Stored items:

******************************

Lemma copy_records_runs i k f rb cb rest p w : Forall (valid lane limits) rb ->
  files (disk w) !! i = Some f -> content f = log cb ++ log rb ++ rest -> i <> k ->
  files (disk w) !! k = Some (MkFile [] p) -> temporary k (disk w) -> Readable w ->
  runs Safe (copy_records i k (locate OPEN_LOG (len (log cb)) rb)) w
    (fun w' _ => disk w' = set_file k (MkFile [] (p ++ log rb)) (disk w) /\ memory w' = memory w) Readable.
Proof.
  intros Hv. revert cb p w. induction rb as [|b rb IH]; intros cb p w Hf Hc Hne Hk Ht Hcl; cbn [locate copy_records].
  { apply runs_ret. rewrite app_nil_r. split; [|done]. unfold set_file. rewrite list_insert_id by done. by destruct (disk w). }
  apply Forall_cons in Hv as [Hb Hv]. cbn [sequence digest offset length_of].
  apply runs_bind, runs_read_file; [done|]. rewrite Hf, Hc.
  replace (drop (Z.to_nat (len (log cb) + RECORD_HEADER_BYTES)) (log cb ++ log (b :: rb) ++ rest)) with (b.2 ++ log rb ++ rest).
  2:{ rewrite log_cons, record_header, <- !app_assoc, (app_assoc (log cb)). symmetry. apply drop_app_length'.
      rewrite length_app, length_header. unfold len, RECORD_HEADER_BYTES. lia. }
  replace (Z.to_nat (len b.2)) with (length b.2) by (unfold len; lia). rewrite read_exact_app.
  apply runs_bind, runs_lift; [|done]. intros [e r] [= <- <-]. rewrite bool_decide_eq_false_2 by (by intros []).
  destruct Hcl as (dir & ces & tmp & closed & full & bs & o & tail & Hvw).
  pose proof (view_temporary _ _ _ _ _ _ _ _ _ k (MkFile [] (p ++ record_of b)) Hvw Ht) as Hvw1.
  apply runs_bind, runs_fallible_after.
  2:{ intros _ n. pose proof (view_temporary _ _ _ _ _ _ _ _ _ k (MkFile [] (p ++ take n (record_of b))) Hvw Ht) as Hvw2.
      apply runs_change; rewrite Hk; cbn [durable pending]; fold (record_of b); [exact (v_safe Hvw2)|]. by eapply view_readable. }
  apply runs_change; rewrite Hk; cbn [durable pending]; fold (record_of b); [exact (v_safe Hvw1)|].
  apply runs_bind, runs_quiet; [auto with quiet| |].
  - intros w1 _ Hd1 Hm1. replace (len (log cb) + RECORD_HEADER_BYTES + len b.2) with (len (log (cb ++ [b])))
      by (rewrite log_app, len_app, log_cons, len_app, len_record; change (len (log [])) with 0; lia).
    eapply runs_mono; [apply (IH Hv (cb ++ [b]) (p ++ record_of b) w1)| |done]; rewrite ?Hd1; cbn [disk set_disk set_file files].
    + by rewrite list_lookup_insert_ne.
    + by rewrite log_app, log_cons, app_nil_r, <- app_assoc, Hc, log_cons, <- app_assoc.
    + done.
    + apply list_lookup_insert_eq. by eapply lookup_lt_Some.
    + exact Ht.
    + by eapply view_readable.
    + cbn beta. intros w2 _ [Hd2 Hm2]. split; [|by rewrite Hm2, Hm1]. rewrite Hd2, ?Hd1. cbn [disk set_disk]. unfold set_file. cbn [files chunks unsynced sealed retired].
      by rewrite list_insert_insert_eq, log_cons, <- app_assoc.
  - intros w1 Hd1 _. by eapply view_readable.
Qed.

Lemma structure_new fs dir ces closed o full tmp f : structure lane limits fs dir ces closed o full tmp ->
  structure lane limits (fs ++ [f]) dir ces closed o full tmp.
Proof.
  intros Hst. eapply structure_frame; [exact Hst|rewrite length_app; lia|]. intros e He. apply lookup_app_l.
  pose proof (st_bound _ _ _ _ _ _ _ _ _ Hst) as Hb. rewrite Forall_forall in Hb. apply Hb.
  rewrite (st_perm _ _ _ _ _ _ _ _ _ Hst), app_assoc. apply elem_of_app. by left.
Qed.

(** A new file under a new name. *)
Lemma link_new (fs : list file) (dir : Dir) name : name ∉ map fst dir -> NoDup (map fst dir) -> NoDup (map snd dir) ->
  Forall (fun e => (e.2 < length fs)%nat) dir ->
  dir_link name (length fs) dir = dir ++ [(name, length fs)] /\ NoDup (map fst (dir ++ [(name, length fs)]))
  /\ NoDup (map snd (dir ++ [(name, length fs)])) /\ forall f, Forall (fun e => (e.2 < length (fs ++ [f]))%nat) (dir ++ [(name, length fs)]).
Proof.
  intros Hn Hnn Hni Hb. unfold dir_link. rewrite dir_remove_absent by done. split_and!; [done|..].
  - rewrite map_app. apply NoDup_app. split_and!; [done| |apply NoDup_singleton]. intros x Hx Hx'. apply list_elem_of_singleton in Hx' as ->. done.
  - rewrite map_app. apply NoDup_app. split_and!; [done| |apply NoDup_singleton]. intros x Hx Hx'. apply list_elem_of_singleton in Hx' as ->.
    apply list_elem_of_fmap in Hx as (e & He & Hin). rewrite Forall_forall in Hb. specialize (Hb e Hin). cbn in He. lia.
  - intros f. rewrite length_app. cbn [length]. apply Forall_app. split; [eapply Forall_impl; [exact Hb|]; cbn; lia|apply Forall_singleton; cbn; lia].
Qed.

Lemma structure_link_tmp fs dir ces closed o full : structure lane limits fs dir ces closed o full [] ->
  structure lane limits (fs ++ [MkFile [] []]) (dir_link OPEN_TMP (length fs) dir) ces closed o full [(OPEN_TMP, length fs)].
Proof.
  intros Hst. destruct (structure_tmp _ _ _ _ _ _ _ _ _ Hst) as [[_ Hno]|(k & ? & _)]; [|done]. apply dir_find_None in Hno.
  apply (structure_new _ _ _ _ _ _ _ (MkFile [] [])) in Hst as Hst'.
  destruct (link_new fs dir OPEN_TMP Hno) as (-> & Hn & Hi & Hb); [by destruct Hst..|].
  destruct Hst' as [Hp _ _ _ Hc Ho Ht Hv Hr Hs]. constructor; try done. by rewrite Hp, app_nil_r, app_assoc.
Qed.

(** The temporary replaces the open chunk. *)
Lemma structure_rename fs dir ces closed o full k rb : structure lane limits fs dir ces closed o full [(OPEN_TMP, k)] ->
  fs !! k = Some (MkFile (log rb) []) -> Forall (valid lane limits) rb -> in_order (concat closed ++ rb) -> len (log rb) <= u64_max ->
  structure lane limits fs (dir_link OPEN_LOG k (dir_remove OPEN_TMP dir)) ces closed (Some (k, MkFile (log rb) [])) rb [].
Proof.
  intros Hst Hk Hv Ho Hsz. apply structure_remove_tmp in Hst as Hst1. destruct Hst1 as [Hp1 Hn1 Hi1 Hb1 _ _ _ _ _ _].
  assert (dir_remove OPEN_LOG (dir_remove OPEN_TMP dir) ≡ₚ ces) as Hp2.
  { destruct o as [[i f]|]; cbn [open_entry app] in Hp1.
    - apply (dir_remove_perm _ i); [done|]. rewrite Hp1. by rewrite (Permutation_app_comm ces).
    - rewrite !app_nil_r in Hp1. rewrite dir_remove_absent; [done|]. rewrite Hp1. by eapply closed_unnamed. }
  assert (dir ≡ₚ (OPEN_TMP, k) :: (ces ++ open_entry o)) as Hp3.
  { rewrite (st_perm _ _ _ _ _ _ _ _ _ Hst), app_assoc. by rewrite (Permutation_app_comm _ [(OPEN_TMP, k)]). }
  pose proof (closed_unnamed _ _ _ _ _ _ _ _ _ OPEN_LOG Hst eq_refl) as Hno. destruct Hst as [Hp Hn Hi Hb Hc _ _ Hvc _ _]. unfold dir_link.
  rewrite Hp3 in Hn, Hi, Hb. cbn [map fst snd] in Hn, Hi. rewrite map_app in Hn, Hi. apply NoDup_cons in Hn as [_ Hn], Hi as [Hki Hi].
  apply NoDup_app in Hn as (Hn & _ & _), Hi as (Hi & _ & _). apply Forall_cons in Hb as [Hkb Hb]. apply Forall_app in Hb as [Hb _].
  constructor; rewrite ?map_app, ?Hp2; try done.
  - apply NoDup_app. split_and!; [done| |apply NoDup_singleton]. intros n Hin Hin'. apply list_elem_of_singleton in Hin' as ->. done.
  - apply NoDup_app. split_and!; [done| |apply NoDup_singleton]. intros n Hin Hin'. apply list_elem_of_singleton in Hin' as ->.
    apply Hki, elem_of_app. by left.
  - apply Forall_app. split; [done|]. by apply Forall_singleton.
  - split; [done|]. unfold content. cbn. by rewrite app_nil_r.
  - apply sublist_nil_l.
  - apply Forall_app. split; [by apply Forall_app in Hvc as [? _]|done].
Qed.

(** An open chunk of exactly these synced records. *)
Definition open_exact (o : option (nat * file)) (bs : list Body) : Prop :=
  match o with Some (_, f) => f = MkFile (log bs) [] | None => bs = [] end.

Lemma open_exact_synced o bs : open_exact o bs -> match o with Some (_, f) => log bs `prefix_of` durable f | None => bs = [] end.
Proof. destruct o as [[i f]|]; [|done]. by intros ->. Qed.

Lemma safe_exact fs dir ces closed o bs : structure lane limits fs dir ces closed o bs [] -> open_exact o bs ->
  Forall (fun b => b ∈ concat closed ++ bs) acked -> safe lane limits acked fs dir.
Proof. intros Hst Ho Ha. exists ces, closed, o, bs, [], bs. split_and!; try done. by apply open_exact_synced. Qed.

Lemma exact_view w dir ces closed o bs : chunks (disk w) = Some dir -> unsynced (disk w) = [] ->
  structure lane limits (files (disk w)) dir ces closed o bs [] -> open_exact o bs ->
  Forall (fun b => b ∈ concat closed ++ bs) acked -> Safe (disk w) -> View dir ces [] closed bs bs w o [].
Proof.
  intros Hd Hu Hst Ho Ha Hs. constructor; try done; [|by left| |].
  - destruct o as [[i f]|]; [|done]. cbn in Ho. subst f. unfold content. cbn. by rewrite app_nil_r.
  - destruct o as [[i f]|]; [|done]. by eapply synced_unlinked.
  - exists bs. split_and!; try done. by apply open_exact_synced.
Qed.

Lemma settle_intro w dir ces closed o bs : chunks (disk w) = Some dir -> unsynced (disk w) = [] ->
  structure lane limits (files (disk w)) dir ces closed o bs [] -> open_exact o bs ->
  Forall (fun b => b ∈ concat closed ++ bs) acked -> Safe (disk w) -> settled_lane w dir ces closed bs.
Proof.
  intros Hd Hu Hst Ho Ha Hs. split; [done|]. exists o, bs. split; [by apply exact_view|].
  destruct o as [[i f]|]; [|done]. cbn in Ho. by subst f.
Qed.

Lemma uncovered_acked w dir ces closed full cb rb o tail : View dir ces [] closed full (cb ++ rb) w o tail ->
  Forall (fun b => b.1 <= covered) cb -> Forall (fun b => b ∈ concat closed ++ rb) acked.
Proof.
  intros Hv Hc. pose proof (view_acked _ _ _ _ _ _ _ _ _ _ _ _ Hv) as Ha. rewrite Forall_forall in Ha, Hc, Hcov |- *.
  intros b Hb. specialize (Ha b Hb). rewrite !elem_of_app in *. destruct Ha as [?|[Hin|?]]; [by left| |by right].
  specialize (Hc b Hin). specialize (Hcov b Hb). lia.
Qed.

(** A new file is in no directory that a crash may restore. *)
Lemma safe_fresh d dir n : Safe d -> dir ∈ dirs d -> (n, length (files d)) ∉ dir.
Proof.
  intros (Hd & _ & _) Hin Hn. unfold dirs in Hin. destruct (chunks d) as [dir0|]; [|by apply not_elem_of_nil in Hin].
  rewrite Forall_forall in Hd. destruct (Hd dir Hin) as (ces & closed & o & full & tmp & sync & Hst & _).
  pose proof (st_bound _ _ _ _ _ _ _ _ _ Hst) as Hb. rewrite Forall_forall in Hb. specialize (Hb _ Hn). cbn in Hb. lia.
Qed.

Lemma disk_new_file d f : Safe d -> Safe (new_file f d).
Proof. intros Hs. apply disk_safe_files; [done|]. intros dir _ Hsf. by apply safe_new. Qed.

(** The temporary is created beside the open chunk. *)
Lemma create_tmp_runs w dir full bs i f : View dir [] [] [] full bs w (Some (i, f)) [] ->
  runs Safe (create OPEN_TMP) w (fun w' k => memory w' = memory w /\ files (disk w') = files (disk w) ++ [MkFile [] []] /\ k = length (files (disk w))
    /\ temporary k (disk w') /\ exists dir1, View dir1 [] [(OPEN_TMP, k)] [] full bs w' (Some (i, f)) []) Readable.
Proof.
  intros Hv. pose proof (v_structure Hv) as Hst. pose proof (v_dir Hv) as Hd. set (k := length (files (disk w))).
  destruct (structure_tmp _ _ _ _ _ _ _ _ _ Hst) as [[_ Hft]|(? & ? & _)]; [|done].
  pose proof (structure_link_tmp _ _ _ _ _ _ Hst) as Hst1. fold k in Hst1. set (dir1 := dir_link OPEN_TMP k dir) in *.
  set (w0 := set_disk (new_file (MkFile [] []) (disk w)) w).
  assert (View dir [] [] [] full bs w0 (Some (i, f)) []) as Hv0.
  { pose proof (disk_new_file _ (MkFile [] []) (v_safe Hv)) as Hs0. destruct Hv. constructor; try done. by apply structure_new. }
  assert (View dir1 [] [(OPEN_TMP, k)] [] full bs (set_disk (set_dir dir1 (disk w0)) w0) (Some (i, f)) []) as Hv1.
  { eapply view_set_dir; [exact Hv0|exact Hst1|exact (v_prefix Hv)|exact (v_open Hv)|by left| |exact (v_synced Hv)].
    eapply unlinked_set_dir; [exact (v_dir Hv0)|exact (v_unlinked Hv0)|]. intros n Hn. by rewrite (open_names _ _ _ _ _ _ _ _ _ _ _ Hst1 Hn). }
  unfold create. apply runs_fallible; [intros _; exact (view_readable _ _ _ _ _ _ _ _ _ _ Hv eq_refl)|].
  apply runs_bind, (runs_the_dir _ _ dir); [done|]. rewrite Hft. apply runs_bind, runs_gets. fold k.
  apply runs_bind, runs_change; [exact (v_safe Hv1)|]. apply runs_ret. split_and!; try done; [|by exists dir1].
  intros dir' n Hin Hn. unfold dirs, set_dir in Hin. cbn [chunks unsynced new_file disk set_disk] in Hin. rewrite Hd in Hin.
  apply elem_of_cons in Hin as [->|Hin].
  - unfold dir_link in Hn. apply elem_of_app in Hn as [[Hn _]%dir_remove_elem|Hn]; [|apply list_elem_of_singleton in Hn; congruence].
    destruct (safe_fresh (disk w) dir n (v_safe Hv)); [unfold dirs; rewrite Hd; by left|done].
  - destruct (safe_fresh (disk w) dir' n (v_safe Hv)); [unfold dirs; by rewrite Hd|done].
Qed.

(** The synced temporary takes the place of the open chunk. *)
Lemma finish_replace_runs w dir o full bs k rb original : View dir [] [(OPEN_TMP, k)] [] full bs w o [] -> temporary k (disk w) ->
  files (disk w) !! k = Some (MkFile (log rb) []) ->
  Forall (valid lane limits) rb -> in_order rb -> len (log rb) <= u64_max -> Forall (fun b => b ∈ rb) acked ->
  runs Safe (_ ← rename OPEN_TMP OPEN_LOG; _ ← removed original; sync_directory) w
    (fun w' _ => (exists dir', settled_lane w' dir' [] [] rb) /\ memory w' = memory w) Readable.
Proof.
  intros Hv Ht Hk Hval Hord Hsz Ha. pose proof (v_structure Hv) as Hst. pose proof (v_dir Hv) as Hd.
  destruct (structure_tmp _ _ _ _ _ _ _ _ _ Hst) as [[? _]|(k' & [= <-] & Hft)]; [done|].
  pose proof (structure_rename _ _ _ _ _ _ _ rb Hst Hk Hval Hord Hsz) as Hst'.
  set (dir' := dir_link OPEN_LOG k (dir_remove OPEN_TMP dir)) in *.
  assert (View dir' [] [] [] rb rb (set_disk (set_dir dir' (disk w)) w) (Some (k, MkFile (log rb) [])) []) as Hv'.
  { eapply view_set_dir; [exact Hv|exact Hst'|done|done|by left| |by exists rb].
    eapply unlinked_set_dir; [exact Hd|intros dir0 n Hin Hn; by rewrite (Ht dir0 n Hin Hn)|].
    intros n Hn. by rewrite (open_names _ _ _ _ _ _ _ _ _ _ _ Hst' Hn). }
  unfold rename. apply runs_bind, runs_bind, (runs_the_dir _ _ dir); [done|].
  apply runs_bind, (runs_open_found _ _ _ k); [by rewrite Hd|intros _; exact (view_readable _ _ _ _ _ _ _ _ _ _ Hv eq_refl)|].
  apply runs_change; [exact (v_safe Hv')|]. apply runs_bind, runs_quiet; [auto with quiet| |by intros; eapply view_readable].
  intros w1 _ Hd1 Hm1. apply runs_sync_directory; rewrite ?Hd1; [exact (v_safe Hv')|intros _; by eapply view_readable|]. split; [|done]. exists dir'.
  eapply settle_intro; [done..|exact Hst'|done|done|]. apply disk_sync_dir, (v_safe Hv').
Qed.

******************************

**What you have to do:**
From the data above, output only the lines between the line containing "Hx' as ->. done." and the line containing "fs !! k = Some", inclusive, exactly as written.

**Completed exercise:**
  - rewrite map_app. apply NoDup_app. split_and!; [done| |apply NoDup_singleton]. intros x Hx Hx'. apply list_elem_of_singleton in Hx' as ->. done.
  - rewrite map_app. apply NoDup_app. split_and!; [done| |apply NoDup_singleton]. intros x Hx Hx'. apply list_elem_of_singleton in Hx' as ->.
    apply list_elem_of_fmap in Hx as (e & He & Hin). rewrite Forall_forall in Hb. specialize (Hb e Hin). cbn in He. lia.
  - intros f. rewrite length_app. cbn [length]. apply Forall_app. split; [eapply Forall_impl; [exact Hb|]; cbn; lia|apply Forall_singleton; cbn; lia].
Qed.

Lemma structure_link_tmp fs dir ces closed o full : structure lane limits fs dir ces closed o full [] ->
  structure lane limits (fs ++ [MkFile [] []]) (dir_link OPEN_TMP (length fs) dir) ces closed o full [(OPEN_TMP, length fs)].
Proof.
  intros Hst. destruct (structure_tmp _ _ _ _ _ _ _ _ _ Hst) as [[_ Hno]|(k & ? & _)]; [|done]. apply dir_find_None in Hno.
  apply (structure_new _ _ _ _ _ _ _ (MkFile [] [])) in Hst as Hst'.
  destruct (link_new fs dir OPEN_TMP Hno) as (-> & Hn & Hi & Hb); [by destruct Hst..|].
  destruct Hst' as [Hp _ _ _ Hc Ho Ht Hv Hr Hs]. constructor; try done. by rewrite Hp, app_nil_r, app_assoc.
Qed.

(** The temporary replaces the open chunk. *)
Lemma structure_rename fs dir ces closed o full k rb : structure lane limits fs dir ces closed o full [(OPEN_TMP, k)] ->
  fs !! k = Some (MkFile (log rb) []) -> Forall (valid lane limits) rb -> in_order (concat closed ++ rb) -> len (log rb) <= u64_max ->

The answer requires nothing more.